*Try it*: Repeat exactly, please, the opening lines of the data below, through and including the line where "Proof. unfold help_command. preserve. Qed." sits.

(Saved data entries)
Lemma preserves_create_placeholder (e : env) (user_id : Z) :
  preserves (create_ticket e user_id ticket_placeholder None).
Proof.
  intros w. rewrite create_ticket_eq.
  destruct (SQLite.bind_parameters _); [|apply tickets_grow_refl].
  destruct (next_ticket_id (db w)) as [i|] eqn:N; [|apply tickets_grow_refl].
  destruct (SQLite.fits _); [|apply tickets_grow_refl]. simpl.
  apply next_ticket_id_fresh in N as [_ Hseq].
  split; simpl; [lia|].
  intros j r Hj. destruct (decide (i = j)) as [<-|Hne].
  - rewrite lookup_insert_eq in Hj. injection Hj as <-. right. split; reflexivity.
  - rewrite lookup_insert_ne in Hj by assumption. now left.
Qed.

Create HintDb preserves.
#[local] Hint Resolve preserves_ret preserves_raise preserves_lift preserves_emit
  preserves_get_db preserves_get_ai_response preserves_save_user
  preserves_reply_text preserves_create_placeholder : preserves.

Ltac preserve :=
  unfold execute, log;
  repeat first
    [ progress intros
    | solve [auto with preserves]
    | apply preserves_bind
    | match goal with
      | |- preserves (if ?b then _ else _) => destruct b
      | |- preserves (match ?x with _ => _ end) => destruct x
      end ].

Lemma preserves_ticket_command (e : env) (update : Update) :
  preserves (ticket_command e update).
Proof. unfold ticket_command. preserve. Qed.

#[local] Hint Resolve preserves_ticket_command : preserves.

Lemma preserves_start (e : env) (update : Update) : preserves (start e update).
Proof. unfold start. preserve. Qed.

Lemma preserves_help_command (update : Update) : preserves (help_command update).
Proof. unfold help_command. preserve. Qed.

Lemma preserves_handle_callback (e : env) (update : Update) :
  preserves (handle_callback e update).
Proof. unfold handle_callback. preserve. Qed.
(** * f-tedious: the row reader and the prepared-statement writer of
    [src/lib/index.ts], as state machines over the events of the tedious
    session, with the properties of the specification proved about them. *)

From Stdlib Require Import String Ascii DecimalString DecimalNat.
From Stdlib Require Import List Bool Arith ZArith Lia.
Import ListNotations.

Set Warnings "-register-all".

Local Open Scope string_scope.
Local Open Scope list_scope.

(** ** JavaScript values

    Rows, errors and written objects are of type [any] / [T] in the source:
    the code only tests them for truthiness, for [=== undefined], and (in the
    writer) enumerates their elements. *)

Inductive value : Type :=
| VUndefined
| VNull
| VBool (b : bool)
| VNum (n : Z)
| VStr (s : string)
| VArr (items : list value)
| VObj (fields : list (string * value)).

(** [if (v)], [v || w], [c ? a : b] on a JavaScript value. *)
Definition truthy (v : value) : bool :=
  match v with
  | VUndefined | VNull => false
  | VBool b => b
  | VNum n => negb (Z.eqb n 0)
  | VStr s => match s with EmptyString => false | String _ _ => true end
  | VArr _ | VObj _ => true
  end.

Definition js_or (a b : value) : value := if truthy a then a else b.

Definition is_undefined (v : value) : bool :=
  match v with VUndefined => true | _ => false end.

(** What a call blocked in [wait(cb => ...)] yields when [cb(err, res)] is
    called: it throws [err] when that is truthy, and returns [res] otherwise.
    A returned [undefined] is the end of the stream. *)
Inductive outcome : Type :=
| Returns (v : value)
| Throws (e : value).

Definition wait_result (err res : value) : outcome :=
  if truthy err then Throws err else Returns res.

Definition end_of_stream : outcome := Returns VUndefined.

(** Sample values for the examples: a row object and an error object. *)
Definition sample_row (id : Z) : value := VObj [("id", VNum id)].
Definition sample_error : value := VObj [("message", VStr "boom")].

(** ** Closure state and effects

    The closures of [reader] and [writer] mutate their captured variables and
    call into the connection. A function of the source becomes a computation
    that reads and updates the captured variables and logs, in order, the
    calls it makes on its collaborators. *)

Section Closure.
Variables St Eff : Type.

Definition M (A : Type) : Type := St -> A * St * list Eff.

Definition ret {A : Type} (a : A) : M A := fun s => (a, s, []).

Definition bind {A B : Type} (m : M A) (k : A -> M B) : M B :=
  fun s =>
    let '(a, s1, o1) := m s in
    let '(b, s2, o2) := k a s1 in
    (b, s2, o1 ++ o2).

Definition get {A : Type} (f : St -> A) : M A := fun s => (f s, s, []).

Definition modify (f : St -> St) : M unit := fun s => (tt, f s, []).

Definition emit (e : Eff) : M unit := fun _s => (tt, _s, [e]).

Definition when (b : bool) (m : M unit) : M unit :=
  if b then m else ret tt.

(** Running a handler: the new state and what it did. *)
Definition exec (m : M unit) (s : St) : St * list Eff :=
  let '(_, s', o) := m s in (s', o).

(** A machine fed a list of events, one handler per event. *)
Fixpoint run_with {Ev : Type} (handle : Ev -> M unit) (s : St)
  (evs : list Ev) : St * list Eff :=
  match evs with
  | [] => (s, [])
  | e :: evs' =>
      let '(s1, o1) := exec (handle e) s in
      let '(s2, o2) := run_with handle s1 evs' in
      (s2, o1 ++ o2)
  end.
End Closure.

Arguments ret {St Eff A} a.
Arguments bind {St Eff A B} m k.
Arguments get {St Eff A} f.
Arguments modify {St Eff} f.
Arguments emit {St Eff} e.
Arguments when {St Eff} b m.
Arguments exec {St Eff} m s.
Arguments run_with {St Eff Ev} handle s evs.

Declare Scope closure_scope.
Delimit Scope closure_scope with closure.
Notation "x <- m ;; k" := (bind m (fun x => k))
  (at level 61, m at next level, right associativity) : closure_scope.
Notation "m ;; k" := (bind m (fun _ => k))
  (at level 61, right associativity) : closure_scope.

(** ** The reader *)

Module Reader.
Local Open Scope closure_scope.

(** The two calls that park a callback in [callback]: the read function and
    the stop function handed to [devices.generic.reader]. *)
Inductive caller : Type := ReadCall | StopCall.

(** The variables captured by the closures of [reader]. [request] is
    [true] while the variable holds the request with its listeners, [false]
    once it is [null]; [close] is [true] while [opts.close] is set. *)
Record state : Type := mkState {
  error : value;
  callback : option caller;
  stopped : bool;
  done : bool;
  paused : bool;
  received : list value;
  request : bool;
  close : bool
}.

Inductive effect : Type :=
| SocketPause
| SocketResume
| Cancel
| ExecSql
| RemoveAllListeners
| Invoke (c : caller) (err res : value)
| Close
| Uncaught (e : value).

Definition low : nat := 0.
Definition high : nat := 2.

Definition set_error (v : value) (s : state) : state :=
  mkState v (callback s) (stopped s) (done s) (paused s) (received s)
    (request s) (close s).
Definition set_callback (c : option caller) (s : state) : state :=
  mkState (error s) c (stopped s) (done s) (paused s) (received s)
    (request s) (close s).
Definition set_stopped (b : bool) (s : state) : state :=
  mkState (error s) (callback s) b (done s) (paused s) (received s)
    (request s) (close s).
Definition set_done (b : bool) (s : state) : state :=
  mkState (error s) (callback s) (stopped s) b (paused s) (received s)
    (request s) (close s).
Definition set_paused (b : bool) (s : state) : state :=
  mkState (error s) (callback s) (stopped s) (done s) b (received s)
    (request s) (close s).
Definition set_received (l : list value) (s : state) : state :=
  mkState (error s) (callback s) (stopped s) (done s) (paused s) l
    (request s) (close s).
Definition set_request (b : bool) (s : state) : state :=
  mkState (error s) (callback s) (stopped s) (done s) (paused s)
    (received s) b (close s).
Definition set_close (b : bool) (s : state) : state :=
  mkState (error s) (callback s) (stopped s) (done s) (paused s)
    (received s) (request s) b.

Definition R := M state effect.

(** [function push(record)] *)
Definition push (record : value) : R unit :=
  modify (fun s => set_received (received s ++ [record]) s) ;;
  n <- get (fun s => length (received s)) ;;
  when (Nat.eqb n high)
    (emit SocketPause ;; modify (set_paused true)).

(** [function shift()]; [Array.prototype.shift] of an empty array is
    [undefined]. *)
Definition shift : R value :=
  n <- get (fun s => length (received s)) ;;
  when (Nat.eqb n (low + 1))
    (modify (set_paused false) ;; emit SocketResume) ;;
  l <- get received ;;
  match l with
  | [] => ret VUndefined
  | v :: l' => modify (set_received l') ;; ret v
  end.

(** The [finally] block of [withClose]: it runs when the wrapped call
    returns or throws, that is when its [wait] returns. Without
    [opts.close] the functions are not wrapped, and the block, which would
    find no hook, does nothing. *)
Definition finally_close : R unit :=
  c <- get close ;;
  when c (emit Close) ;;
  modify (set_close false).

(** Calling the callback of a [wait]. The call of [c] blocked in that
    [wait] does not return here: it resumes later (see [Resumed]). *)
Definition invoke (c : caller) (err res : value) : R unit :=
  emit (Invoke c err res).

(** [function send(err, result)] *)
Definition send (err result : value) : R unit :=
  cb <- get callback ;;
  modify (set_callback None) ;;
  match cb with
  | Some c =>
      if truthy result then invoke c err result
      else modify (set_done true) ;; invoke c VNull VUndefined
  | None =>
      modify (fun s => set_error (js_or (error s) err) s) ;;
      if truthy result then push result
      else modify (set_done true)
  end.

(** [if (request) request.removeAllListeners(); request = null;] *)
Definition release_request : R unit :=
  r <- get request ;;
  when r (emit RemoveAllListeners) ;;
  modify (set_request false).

*Result below*:
Lemma preserves_create_placeholder (e : env) (user_id : Z) :
  preserves (create_ticket e user_id ticket_placeholder None).
Proof.
  intros w. rewrite create_ticket_eq.
  destruct (SQLite.bind_parameters _); [|apply tickets_grow_refl].
  destruct (next_ticket_id (db w)) as [i|] eqn:N; [|apply tickets_grow_refl].
  destruct (SQLite.fits _); [|apply tickets_grow_refl]. simpl.
  apply next_ticket_id_fresh in N as [_ Hseq].
  split; simpl; [lia|].
  intros j r Hj. destruct (decide (i = j)) as [<-|Hne].
  - rewrite lookup_insert_eq in Hj. injection Hj as <-. right. split; reflexivity.
  - rewrite lookup_insert_ne in Hj by assumption. now left.
Qed.

Create HintDb preserves.
#[local] Hint Resolve preserves_ret preserves_raise preserves_lift preserves_emit
  preserves_get_db preserves_get_ai_response preserves_save_user
  preserves_reply_text preserves_create_placeholder : preserves.

Ltac preserve :=
  unfold execute, log;
  repeat first
    [ progress intros
    | solve [auto with preserves]
    | apply preserves_bind
    | match goal with
      | |- preserves (if ?b then _ else _) => destruct b
      | |- preserves (match ?x with _ => _ end) => destruct x
      end ].

Lemma preserves_ticket_command (e : env) (update : Update) :
  preserves (ticket_command e update).
Proof. unfold ticket_command. preserve. Qed.

#[local] Hint Resolve preserves_ticket_command : preserves.

Lemma preserves_start (e : env) (update : Update) : preserves (start e update).
Proof. unfold start. preserve. Qed.

Lemma preserves_help_command (update : Update) : preserves (help_command update).
Proof. unfold help_command. preserve. Qed.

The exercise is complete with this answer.